• GIVEN ENTRIES
Definition os_key (s : os0) : list Z := Z.of_nat (length s) :: s.

Lemma memcmp_lex a : ∀ b, length a = length b → memcmp a b = lex a b.
Proof.
  induction a as [|x a IH]; intros [|y b] H; try discriminate H; [done|]. cbn. unfold ORDER_scalar.
  destruct (Z.eqb_spec x y) as [->|]; [rewrite Z.ltb_irrefl; apply IH; by injection H|].
  destruct (Z.ltb_spec x y), (Z.ltb_spec y x); try done. lia.
Qed.

Lemma fd_os_cmp_lex a b : fd_os_cmp a b = lex (os_key a) (os_key b).
Proof.
  unfold fd_os_cmp, os_key. cbn [lex].
  destruct (Nat.ltb_spec (length a) (length b)), (Z.ltb_spec (Z.of_nat (length a)) (Z.of_nat (length b))); try lia.
  destruct (Nat.ltb_spec (length b) (length a)), (Z.ltb_spec (Z.of_nat (length b)) (Z.of_nat (length a))); try lia.
  apply memcmp_lex. lia.
Qed.

Lemma ORDER_scalar_lex a b : ORDER_scalar a b = lex [a] [b].
Proof. unfold ORDER_scalar. cbn. done. Qed.

Lemma order2_lex a b c d :
  (if negb (ORDER_scalar a b =? 0) then Some (ORDER_scalar a b) else Some (ORDER_scalar c d)) = Some (lex [a; c] [b; d]).
Proof. unfold ORDER_scalar. cbn. destruct (Z.ltb_spec a b), (Z.ltb_spec b a); done. Qed.

(** ** The lists *)

Inductive kind :=
| KVendors | KApplications | KTypes | KCmdName | KCmdCode
| KAvpCode | KAvpName | KEnumName | KEnumVal (b : dict_avp_basetype) | KRules.

(** What the list at an address holds. *)
Definition kind_at (d : dictionary) (L : lid) : option kind :=
  if decide (L = vendors) then Some KVendors
  else if decide (L = applications) then Some KApplications
  else if decide (L = dict_types) then Some KTypes
  else if decide (L = dict_cmd_name) then Some KCmdName
  else if decide (L = dict_cmd_code) then Some KCmdCode
  else
    match data <$> objs d !! L.1, L.2 with
    | Some (VENDOR _), 1%nat => Some KAvpCode
    | Some (VENDOR _), 2%nat => Some KAvpName
    | Some (TYPE _), 1%nat => Some KEnumName
    | Some (TYPE t), 2%nat => Some (KEnumVal (type_base t))
    | Some (AVP _), 2%nat | Some (COMMAND _), 2%nat => Some KRules
    | _, _ => None
    end.
Lemma vendors_member x :
  x ∈ list_at d vendors ↔ x ≠ dict_vendors ∧ ∃ vd, data_at d x = Some (VENDOR vd).
Proof.
  unfold data_at. split.
  - intros H. destruct (member_ok _ _ H) as (o & Ho & Hl & _). rewrite Ho.
    pose proof (linked_belongs x o _ Ho Hl) as B. pose proof (linked_not_sentinel x o _ Ho Hl) as N.
    split; [intros ->; apply N; by left|].
    unfold belongs, vendors, applications, dict_types, dict_cmd_name, dict_cmd_code in B. cbn [fst snd] in B.
    cbn [fmap option_fmap option_map]. destruct (data o); [by eauto | naive_solver..].
  - intros [Hne [vd Hd]]. apply fmap_Some in Hd. destruct Hd as (o & Ho & Hd).
    apply (c_member d core_d). exists o. split; [done|]. pose proof (proj2 W x o Ho) as Hok. unfold object_ok in Hok.
    rewrite <- Hd in Hok. destruct Hok as [?|(_ & Hl & _)]; [done | by left].
Qed.

Lemma vendor_0 : ∃ vd, data_at d dict_vendors = Some (VENDOR vd) ∧ vendor_id vd = 0.
Proof.
  unfold data_at. rewrite (c_sentinels d core_d) by (by left). cbn. eauto.
Qed.

Lemma vendor_nonzero x vd : data_at d x = Some (VENDOR vd) → vendor_id vd = 0 → x = dict_vendors.
Proof.
  intros Hd Hid. unfold data_at in Hd. apply fmap_Some in Hd. destruct Hd as (o & Ho & Hd).
  pose proof (proj2 W x o Ho) as Hok. unfold object_ok in Hok. rewrite <- Hd in Hok. by destruct Hok as [?|[? _]].
Qed.

Lemma search_vendor_ok id :
  ∃ r, search_vendor d (VENDOR_BY_ID id) (Some None) = Ok (None, Some r)
    ∧ ∀ x, r = Some x ↔ ∃ vd, data_at d x = Some (VENDOR vd) ∧ vendor_id vd = id.
Proof.
  unfold search_vendor, object. destruct vendor_0 as (v0 & Hd0 & Hid0). unfold data_at in Hd0.
  apply fmap_Some in Hd0. destruct Hd0 as (o0 & Ho0 & Hd0). rewrite Ho0. cbn [mbind result_mbind].
  case_decide as Hc.
  - exists (Some dict_vendors). split; [done|].
    apply vendor_id_cmp_eq in Hc. destruct Hc as (v & Hv & Hid). rewrite Hv in Hd0. injection Hd0 as <-.
    intros x. split.
    + intros [= <-]. exists v0. unfold data_at. rewrite Ho0. cbn. by rewrite Hv.
    + intros (vd & Hd & Hvd). f_equal. symmetry. eapply vendor_nonzero; [exact Hd | congruence].
  - assert (Hid : id ≠ 0).
    { intros ->. apply Hc. unfold vendor_id_cmp. rewrite <- Hd0, Hid0. done. }
    destruct (search_ordered d vendors KVendors [id] (vendor_id_cmp id) W) as (r & Hr & Hx); [done..| |].
    + intros x o Hx Ho. apply vendors_member in Hx. destruct Hx as (_ & vd & Hd). unfold data_at in Hd. rewrite Ho in Hd.
      injection Hd as Hd. exists [vendor_id vd]. unfold key_for, vendor_id_cmp. rewrite Hd.
      by rewrite ORDER_scalar_lex.
    + exists r. unfold SEARCH. rewrite Hr. split; [by destruct r|]. intros x. rewrite Hx, vendors_member.
      unfold data_at. split.
      * intros ((_ & vd & Hd) & o & Ho & Hk). exists vd. split; [done|]. rewrite Ho in Hd. injection Hd as Hd.
        unfold key_for in Hk. rewrite Hd in Hk. by injection Hk.
      * intros (vd & Hd & Hvd). apply fmap_Some in Hd. destruct Hd as (o & Ho & Hd). rewrite Ho. cbn. rewrite <- Hd. split.
        -- split; [|eauto]. intros ->. simplify_eq. rewrite <- Hd0 in Hd. congruence.
        -- exists o. split; [done|]. unfold key_for. by rewrite <- Hd, Hvd.
Qed.
(* ===== verification/FdDictModel.v ===== *)
(** The dictionary as the parser of messages sees it: it implements
    [FdParse.Dictionary].  A sample dictionary, with which the theorems of the
    files before are instantiated, and what goes wrong in the dictionary. *)

From stdpp Require Import base list gmap strings.
From Stdlib Require Import ZArith Lia.
From S2P Require Import Prelude FdMessages FdWire FdParse FdRoundTrip FdDictionary FdDictInv FdDictSearch.
Open Scope Z_scope.

(** * The interface *)

(** The check of the type of an AVP: TYPE_OF_AVP and [fd_dict_getval]. *)
Definition check_of (d : dictionary) (x : ref) : option (avp_value → Z) :=
  match fd_dict_search d (R_TYPE (TYPE_OF_AVP (Some x))) (Some None) None with
  | Ok (_, Some (Some t)) =>
      match objs d !! t with
      | Some o => match data o with TYPE t => type_check t | _ => None end
      | None => None
      end
  | _ => None
  end.

(** [fd_dict_getval] on an AVP. *)
Definition model_of (d : dictionary) (x : ref) : option FdMessages.dict_avp_data :=
  match objs d !! x with
  | Some o =>
      match data o with
      | AVP a => Some {| dict_avp_code := avp_code a; dict_avp_vendor := avp_vendor a;
                         dict_basetype := avp_basetype a; dict_type_check := check_of d x |}
      | _ => None
      end
  | None => None
  end.

Definition command_of (d : dictionary) (x : ref) : option FdMessages.dict_cmd_data :=
  match objs d !! x with
  | Some o =>
      match data o with
      | COMMAND c => Some {| FdMessages.cmd_code := cmd_code c; FdMessages.cmd_flag_mask := cmd_flag_mask c;
                             FdMessages.cmd_flag_val := cmd_flag_val c |}
      | _ => None
      end
  | None => None
  end.

(** What a search leaves in a variable that was NULL. *)
Definition found_by (d : dictionary) (r : request) : option ref :=
  match fd_dict_search d r (Some None) None with Ok (_, Some o) => o | _ => None end.

Lemma found_by_finds d c P x :
  finds (search_avp d c (Some None)) P → found_by d (R_AVP c) = Some x → P x.
Proof.
  unfold found_by, fd_dict_search. cbn [search_fct]. intros (o & -> & Ho). cbn [mbind result_mbind].
  case_decide; cbn; intros; by apply Ho.
Qed.

Lemma found_by_command d (request : bool) code x :
  wf d → found_by d (R_COMMAND (if request then CMD_BY_CODE_R code else CMD_BY_CODE_A code)) = Some x →
  ∃ c, data_at d x = Some (COMMAND c) ∧ cmd_code c = code.
Proof.
  intros W. unfold found_by, fd_dict_search. cbn [search_fct].
  destruct (search_cmd_code d W request code) as (o & -> & Ho). cbn [mbind result_mbind].
  case_decide; cbn; intros (_ & c & Hd & Hc & _)%Ho; eauto.
Qed.

Lemma model_of_avp d x (P : dict_avp_data → Prop) m :
  avp_with d P x → model_of d x = Some m →
  ∃ a, P a ∧ dict_avp_code m = avp_code a ∧ dict_avp_vendor m = avp_vendor a.
Proof.
  unfold avp_with, data_at, model_of. intros (a & Hx & HP). apply fmap_Some in Hx. destruct Hx as (o & -> & <-).
  intros [= <-]. eauto.
Qed.

(** A dictionary that keeps its invariant implements the interface. *)
#[export, refine] Instance dictionary_interface (d : dictionary) (W : wf d) : Dictionary := {|
  avp_by_code c := found_by d (R_AVP (AVP_BY_CODE c)) ≫= model_of d;
  avp_by_vendor v c := found_by d (R_AVP (AVP_BY_STRUCT (by_vendor v c))) ≫= model_of d;
  cmd_by_code request c :=
    found_by d (R_COMMAND (if request then CMD_BY_CODE_R c else CMD_BY_CODE_A c)) ≫= command_of d
|}.
Proof.
  - intros c m H. apply bind_Some in H. destruct H as (x & Hx & Hm).
    apply (found_by_finds d _ _ x (search_avp_code d W c)) in Hx.
    destruct (model_of_avp d x _ m Hx Hm) as (a & [Hv Hc] & -> & ->). done.
  - intros v c m H. apply bind_Some in H. destruct H as (x & Hx & Hm).
    destruct (decide (v = 0)) as [->|Hv]; [done|]. destruct (decide (c = 0)) as [->|Hc].
    + unfold found_by, fd_dict_search in Hx. cbn [search_fct search_avp by_vendor req_vendor req_vendor_id
        req_vendor_name req_avp_code req_avp_name] in Hx.
      rewrite (proj2 (Z.eqb_neq _ _) Hv) in Hx. discriminate Hx.
    + apply (found_by_finds d _ _ x (search_avp_struct d W v c Hv Hc)) in Hx.
      destruct (model_of_avp d x _ m Hx Hm) as (a & [Ha Hac] & -> & ->). done.
  - intros request c m H. apply bind_Some in H. destruct H as (x & Hx & Hm).
    apply (found_by_command d request c x W) in Hx. destruct Hx as (cd & Hd & <-).
    unfold command_of, data_at in *. apply fmap_Some in Hd. destruct Hd as (o & Ho & Hd). rewrite Ho, <- Hd in Hm.
    by injection Hm as <-.
Defined.

(** * A sample dictionary *)

Definition add (d : dictionary) (x : object_data * option ref) : dictionary :=
  match fd_dict_new d x.1 x.2 with Ok (_, _, d') => d' | _ => d end.

Lemma add_reachable l : ∀ d, reachable d → reachable (foldl add d l).
Proof.
  induction l as [|[dat par] l IH]; intros d R; [done|]. apply IH. unfold add.
  destruct (fd_dict_new d _ _) as [[[ret r] d']| | |] eqn:E; try done. by eapply reach_new.
Qed.

Definition avp_entry (code vendor : Z) (name : string) (t : dict_avp_basetype) : object_data :=
  AVP {| avp_code := code; avp_vendor := vendor; avp_name := ascii_octets name; avp_flag_mask := 0x40;
         avp_flag_val := 0x40; avp_basetype := t |}.

Definition cmd_entry (code flags : Z) (name : string) : object_data :=
  COMMAND {| cmd_code := code; cmd_name := ascii_octets name; cmd_flag_mask := CMD_FLAG_REQUEST;
             cmd_flag_val := flags |}.

(** Identifiers of applications that are not 0. *)
Definition check_appl (v : avp_value) : Z :=
  match v with Number Z0 | OctetString _ => 22 | Number _ => 0 end.

Definition type_entry (name : string) (check : option (avp_value → Z)) : object_data :=
  TYPE {| type_base := AVP_TYPE_UNSIGNED32; type_name := ascii_octets name; type_interpret := None;
          type_encode := None; type_dump := None; type_check := check |}.

Definition sample : dictionary := foldl add fd_dict_init
  [(VENDOR {| vendor_id := 10415; vendor_name := ascii_octets "3GPP" |}, None);
   (type_entry "AppId" (Some check_appl), None);
   (avp_entry 263 0 "Session-Id" AVP_TYPE_OCTETSTRING, None);
   (avp_entry 260 0 "Vendor-Specific-Application-Id" AVP_TYPE_GROUPED, None);
   (avp_entry 258 0 "Auth-Application-Id" AVP_TYPE_UNSIGNED32, Some 8%positive);
   (avp_entry 1423 10415 "Context-Identifier" AVP_TYPE_UNSIGNED32, None);
   (cmd_entry 268 CMD_FLAG_REQUEST "Diameter-EAP-Request", None);
   (cmd_entry 268 0 "Diameter-EAP-Answer", None)].

Lemma sample_reachable : reachable sample.
Proof. apply add_reachable, reach_init. Qed.

Lemma sample_wf : wf sample.
Proof. apply reachable_wf, sample_reachable. Qed.

Lemma dictionary_invariant_witness :
  wf sample ∧ list_at sample (dict_vendors, 1%nat) = [11; 10; 9]%positive
  ∧ list_at sample dict_cmd_code = [13; 14]%positive.
Proof. split; [apply (dictionary_invariant sample sample_reachable)|]. split; vm_compute; reflexivity. Defined.

Lemma fd_dict_search_spec_witness :
  search_avp sample (AVP_BY_CODE_AND_VENDOR 10415 1423) (Some None) = Ok (None, Some (Some 12%positive))
  ∧ finds (search_cmd sample (CMD_BY_CODE_A 268) (Some None)) (command_with sample 268 0).
Proof.
  split; [vm_compute; reflexivity|].
  destruct (fd_dict_search_spec sample sample_wf) as (_ & _ & _ & _ & _ & _ & H). apply H.
Defined.

(** The same AVP again: its object is found, not a second one. *)
Definition again : FdDictionary.dict_avp_data :=
  {| avp_code := 1423; avp_vendor := 10415; avp_name := ascii_octets "Context-Identifier";
     avp_flag_mask := 0x40; avp_flag_val := 0x40; avp_basetype := AVP_TYPE_UNSIGNED32 |}.

Lemma again_same : fd_dict_new sample (AVP again) None = Ok (None, Some 12%positive, sample).
Proof. vm_compute. reflexivity. Qed.

Lemma fd_dict_new_found_witness :
  search_avp sample (AVP_BY_CODE_AND_VENDOR 10415 1423) (Some None) = Ok (None, Some (Some 12%positive)).
Proof. apply (fd_dict_new_found sample again None 12 sample); [apply sample_wf | apply again_same]. Defined.

(** ** A message *)

Definition sample_dict : Dictionary := dictionary_interface sample sample_wf.

Definition avp_built (m : option FdMessages.dict_avp_data) (code flags vendor : Z) (v : option avp_value)
    (raw : option (list Z)) (children : list avp) : avp :=
  Avp {| avp_model := m; mnf_code := 0; mnf_vendor := 0; FdMessages.avp_code := code; avp_flags := flags;
         avp_len := match raw with Some l => 12 + Z.of_nat (length l) | None => 0 end; FdMessages.avp_vendor := vendor;
         avp_val := v; avp_source := None; avp_rawdata := raw |} children.

Definition sample_msg : msg :=
  {| msg_public := {| msg_version := 1; msg_length := 0; msg_flags := 0xc0; msg_code := 268; msg_appl := 5;
                      msg_hbhid := 7; msg_eteid := 9 |};
     msg_model := None; msg_mnf_code := 0; msg_mnf_flags := 0;
     msg_children :=
       [avp_built (model_of sample 9) 263 0x40 0 (Some (OctetString [0x61; 0x3b; 0x31; 0x3b; 0x32])) None [];
        avp_built (model_of sample 10) 260 0x40 0 None None
          [avp_built (model_of sample 11) 258 0x40 0 (Some (Number 5)) None []];
        avp_built (model_of sample 12) 1423 0xc0 10415 (Some (Number 1)) None [];
        avp_built None 7777 0x80 10415 None (Some [1; 2; 3]) []] |}.

Definition sample_wires : list wire :=
  [Leaf {| w_code := 263; w_flags := 0x40; w_vendor := 0 |} [0x61; 0x3b; 0x31; 0x3b; 0x32];
   Group {| w_code := 260; w_flags := 0x40; w_vendor := 0 |}
     [Leaf {| w_code := 258; w_flags := 0x40; w_vendor := 0 |} [0; 0; 0; 5]];
   Leaf {| w_code := 1423; w_flags := 0xc0; w_vendor := 10415 |} [0; 0; 0; 1];
   Leaf {| w_code := 7777; w_flags := 0x80; w_vendor := 10415 |} [1; 2; 3]].

Lemma sample_denotes : wires_of (msg_children sample_msg) = Some sample_wires.
Proof. vm_compute. reflexivity. Qed.

Lemma fd_msg_bufferize_spec_witness :
  ∃ m', fd_msg_bufferize sample_msg = Ok (encode_msg (msg_public sample_msg) sample_wires, m')
    ∧ msg_length (msg_public m') = 88.
Proof.
  destruct (fd_msg_bufferize_spec sample_msg sample_wires sample_denotes) as (m' & H & L & _).
  - vm_compute. reflexivity.
  - exists m'. split; [exact H|]. rewrite L. vm_compute. reflexivity.
Defined.

Lemma sample_value (m : option FdMessages.dict_avp_data) mandatory code flags vendor v mm :
  m = Some mm → data_ok (data_of (avp_built m code flags vendor (Some v) None [])) → code ≠ 0 ∨ vendor ≠ 0 →
  @search_model sample_dict code flags vendor = Some mm → dict_basetype mm ≠ AVP_TYPE_GROUPED → value_ok mm v →
  @parseable sample_dict mandatory (avp_built m code flags vendor (Some v) None []).
Proof. intros -> Hd H0 Hs Hg Hv. by apply (@parseable_value sample_dict _ _ mm v). Qed.

Ltac solve_data_ok :=
  unfold data_ok; cbn [data_of avp_built FdMessages.avp_code avp_flags FdMessages.avp_vendor];
  split_and!; first [lia | done].

Lemma sample_parseable : Forall (@parseable sample_dict true) (msg_children sample_msg).
Proof.
  unfold sample_msg. cbn [msg_children]. 
  apply List.Forall_cons; [|apply List.Forall_cons; [|apply List.Forall_cons; [|apply Forall_singleton]]].
  - eapply sample_value; [vm_compute; reflexivity | solve_data_ok | lia | vm_compute; reflexivity | done | by split].
  - eapply (@parseable_group sample_dict); [solve_data_ok | cbn; lia | vm_compute; reflexivity..|].
    apply Forall_singleton.
    eapply sample_value; [vm_compute; reflexivity | solve_data_ok | lia | vm_compute; reflexivity | done|].
    split; [by intros x [= <-] | by intros check [= <-]].
  - eapply sample_value; [vm_compute; reflexivity | solve_data_ok | lia | vm_compute; reflexivity | done|].
    split; [by intros x [= <-] | done].
  - apply (@parseable_raw sample_dict); [solve_data_ok | done | right; vm_compute; reflexivity | done].
Qed.

Lemma fd_msg_roundtrip_witness :
  ∃ buf m', fd_msg_bufferize sample_msg = Ok (buf, m')
    ∧ (received ← fd_msg_parse_buffer buf; @parsedict_do_msg sample_dict (length buf) received)
      = Ok (received_msg {| FdMessages.cmd_code := 268; FdMessages.cmd_flag_mask := 0x80;
                            FdMessages.cmd_flag_val := 0x80 |} m').
Proof.
  apply (@fd_msg_roundtrip sample_dict sample_msg sample_wires).
  - repeat split; vm_compute; congruence.
  - apply sample_denotes.
  - vm_compute. reflexivity.
  - apply sample_parseable.
  - left. discriminate.
  - vm_compute. reflexivity.
Defined.

(** A grouped AVP that is longer than what is in it. *)
Definition truncated : list Z :=
  [1; 0; 0; 32; 0xc0; 0; 1; 12; 0; 0; 0; 5; 0; 0; 0; 7; 0; 0; 0; 9;
   0; 0; 1; 4; 0x40; 0; 0; 12; 0; 0; 1; 2].

Lemma fd_msg_parse_safe_witness :
  returns (fd_msg_parse_buffer truncated) (λ m, returns (@parsedict_do_msg sample_dict (length truncated) m) (λ _, True))
  ∧ (m ← fd_msg_parse_buffer truncated; @parsedict_do_msg sample_dict (length truncated) m)
    = Err EBADMSG "DIAMETER_INVALID_AVP_VALUE".
Proof.
  split; [|vm_compute; reflexivity]. apply (@fd_msg_parse_safe sample_dict).
  repeat (constructor; [lia|]). constructor.
Defined.

(** * What goes wrong *)


Lemma search_list_outcome d cmp isindex l :
  (∃ r, search_list d cmp isindex l = Ok r) ∨ search_list d cmp isindex l = Crash.
Proof.
  induction l as [|x l IH]; cbn; [eauto|]. unfold object. destruct (objs d !! x); cbn; [|auto].
  destruct (cmp _) as [c|]; [|auto]. destruct (c =? 0); [eauto|]. destruct (isindex && (c <? 0)); [eauto | auto].
Qed.

(** Arguments the interface calls invalid make the library read through NULL
    instead of an error: a constant without a type (the log of the error reads
    the type), a rule without an AVP (the log reads its name), and the search
    for a constant by the name of a type the dictionary does not have (the
    search for the type returns 0, and its result is not checked). *)
Theorem invalid_arguments_crash d :
  (∀ e, fd_dict_new d (ENUMVAL e) None = Crash)
  ∧ (∀ r par, rule_avp r = None → fd_dict_new d (RULE r) par = Crash)
  ∧ (∀ name enum value s, (∀ x t, data_at d x = Some (TYPE t) → type_name t ≠ name) →
       search_enumval d {| type_obj := None; req_type_name := Some name; search_name := enum; search_value := value |} s
       = Crash).
Proof.
  split_and!.
  - done.
  - intros r par H. unfold fd_dict_new. cbn [can_dump check_data mbind result_mbind mret result_mret]. rewrite H. cbn.
    by case_match.
  - intros name enum value s H. unfold search_enumval, search_type, SEARCH. cbn [type_obj req_type_name].
    destruct (search_list_outcome d (type_name_cmp name) true (list_at d dict_types)) as [[[x|] E]|E];
      rewrite E; [|done..]. exfalso. apply search_list_sound in E. destruct E as (_ & o & Ho & Hc).
    unfold type_name_cmp in Hc. destruct (data o) as [| |t| | | |] eqn:Hd; try done. injection Hc as Hc.
    rewrite fd_os_cmp_lex in Hc. apply (proj1 (lex_eq _ _)) in Hc. injection Hc as _ Hc.
    apply (H x t); [|done]. unfold data_at. by rewrite Ho, <- Hd.
Qed.

(** The header says that an object with children cannot be deleted; a type of
    which AVPs are derived is, and the AVP is left with a parent that was freed. *)
Theorem delete_leaves_dangling_parent :
  ∃ d', fd_dict_delete sample 8 = Ok (None, d')
    ∧ ∃ o, objs d' !! 11%positive = Some o ∧ parent o = Some 8%positive ∧ objs d' !! 8%positive = None.
Proof. eexists. split; [vm_compute; reflexivity|]. eexists. split_and!; vm_compute; reflexivity. Qed.

(** An optional rule with the default minimum and one with the minimum 0 mean the
    same, but are a conflict. *)
Theorem optional_minimum_conflicts d old new o n :
  data old = RULE o → data new = RULE n → rule_pos o = RULE_OPTIONAL → rule_min o = -1 → rule_min n = 0 →
  same_object d old new = Some false.
Proof.
  intros Ho Hn Hp H1 H2. unfold same_object. rewrite Ho, Hn, Hp, H1, H2. cbn.
  by rewrite !andb_false_r.
Qed.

• INSTRUCTIONS TO FOLLOW
Starting with the first line above and ending with the line that holds "Lemma order2_lex a", restate each line word for word and add nothing else.

• RESPONSE TO THIS EXERCISE
Definition os_key (s : os0) : list Z := Z.of_nat (length s) :: s.

Lemma memcmp_lex a : ∀ b, length a = length b → memcmp a b = lex a b.
Proof.
  induction a as [|x a IH]; intros [|y b] H; try discriminate H; [done|]. cbn. unfold ORDER_scalar.
  destruct (Z.eqb_spec x y) as [->|]; [rewrite Z.ltb_irrefl; apply IH; by injection H|].
  destruct (Z.ltb_spec x y), (Z.ltb_spec y x); try done. lia.
Qed.

Lemma fd_os_cmp_lex a b : fd_os_cmp a b = lex (os_key a) (os_key b).
Proof.
  unfold fd_os_cmp, os_key. cbn [lex].
  destruct (Nat.ltb_spec (length a) (length b)), (Z.ltb_spec (Z.of_nat (length a)) (Z.of_nat (length b))); try lia.
  destruct (Nat.ltb_spec (length b) (length a)), (Z.ltb_spec (Z.of_nat (length b)) (Z.of_nat (length a))); try lia.
  apply memcmp_lex. lia.
Qed.

Lemma ORDER_scalar_lex a b : ORDER_scalar a b = lex [a] [b].
Proof. unfold ORDER_scalar. cbn. done. Qed.

Lemma order2_lex a b c d :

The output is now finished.